Have you ever noticed that when you see a cow it always seems to be chewing something? The reason is that cows must chew their food twice in order to digest it properly.
Cows spend nearly eight hours out of every day chewing their cud. This plus normal chewing of food can total upwards of 40,000 jaw movements per day.
Cattle are ruminant animals, this means their stomach contains four compartments:
When a cow first takes a bite, it chews just enough to moisten the food. Once swallowed, the food goes into the first section, the rumen, where it mixes with other acidic digestive liquids and is softened. The softened food is called cud, small balls of food.
Next, the rumen muscles send the cud back up to the cow’s mouth, where it is re-chewed and swallowed again, this time going to the Omasum section of the stomach in order to squeeze out all of the moisture.
Finally, the food enters the last part, Abomasum of the stomach where it mixes with digestive juices and makes its way to the intestine to be completely digested.
Cud chewing is often used as an indicator of a healthy and comfortable herd. A happy, healthy animal will produce more milk or have a higher production of muscle.
Animals who do not chew their cud properly may be scared or have digestive issues such as twisted stomachs or a displaced abomasum, their fourth section of the stomach. Feeding high-quality forages will help to ensure the cows are digesting and chewing their cud properly.
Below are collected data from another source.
(** * Document analyzer: the upload handler and its analyzer driver

    A shallow embedding of [pages/api/process-document.ts].  The repository
    holds two revisions of that file; both are embedded, as [V1] (the one
    with the pre-flight branch, spawning [python]) and [V2] (the one with the
    virtual-environment interpreter and the guarded parser).

    - [JS]       the string operations the handler uses
                 ([includes], [split], [trim], template literals);
    - [Runtime]  the world the handler acts on (files on disk, console,
                 launched processes), exceptions, responses, requests;
    - [V1], [V2] [runPythonScript] and [handler] of each revision;
    - [Page]     the handlers of the page that calls it ([pages/index.tsx]);
    - the properties of the parser, the exit-code gate, the handler and
      the page. *)

From Stdlib Require Import String Ascii.
From Stdlib Require Import List Bool Arith NArith ZArith Lia.
From Stdlib Require DecimalString.
Import ListNotations.

(* ===================================================================== *)
(** ** JavaScript strings *)
(* ===================================================================== *)

Module JS.

(** A JavaScript string is a sequence of UTF-16 code units. *)
Definition jsstring := list N.

(** A string literal of the source (ASCII text). *)
Definition lit (s : string) : jsstring :=
  List.map N_of_ascii (list_ascii_of_string s).

(** [a === b] on strings. *)
Fixpoint strictEq (a b : jsstring) : bool :=
  match a, b with
  | [], [] => true
  | x :: a', y :: b' => N.eqb x y && strictEq a' b'
  | _, _ => false
  end.

(** [s.startsWith(p)]. *)
Fixpoint startsWith (s p : jsstring) {struct p} : bool :=
  match p, s with
  | [], _ => true
  | _ :: _, [] => false
  | x :: p', y :: s' => N.eqb x y && startsWith s' p'
  end.

(** [s.includes(m)]. *)
Fixpoint includes (s m : jsstring) : bool :=
  startsWith s m ||
  match s with
  | [] => false
  | _ :: s' => includes s' m
  end.

(** [s.indexOf(m)], with [None] for [-1]. *)
Fixpoint indexOf (s m : jsstring) : option nat :=
  if startsWith s m then Some 0
  else match s with
       | [] => None
       | _ :: s' => option_map S (indexOf s' m)
       end.

(** [s.split(sep)] for a non-empty separator: the pieces between the
    successive, non-overlapping occurrences of [sep], searched from the left.
    Every round consumes at least one code unit, so [length s] rounds are
    enough ([splitN_fuel] below). *)
Fixpoint splitN (n : nat) (s sep : jsstring) : list jsstring :=
  match n with
  | O => [s]
  | S n' =>
      match indexOf s sep with
      | None => [s]
      | Some i => firstn i s :: splitN n' (skipn (i + length sep) s) sep
      end
  end.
Since cattle are “flight” animals meaning they run from danger, they don’t fight back; it is thought that the original reason for the double digestion was to let the animal eat as much as they could before needing to flee the area. Then they would bring the forage back up to properly digest it at a later, safer time. Cud chewing is also necessary because the foods ruminant animals eat are difficult to digest and it takes extra effort to get all of the nutrients from the food.
Other examples of ruminant animals include deer, camels, buffalo, goats, sheep, and giraffes.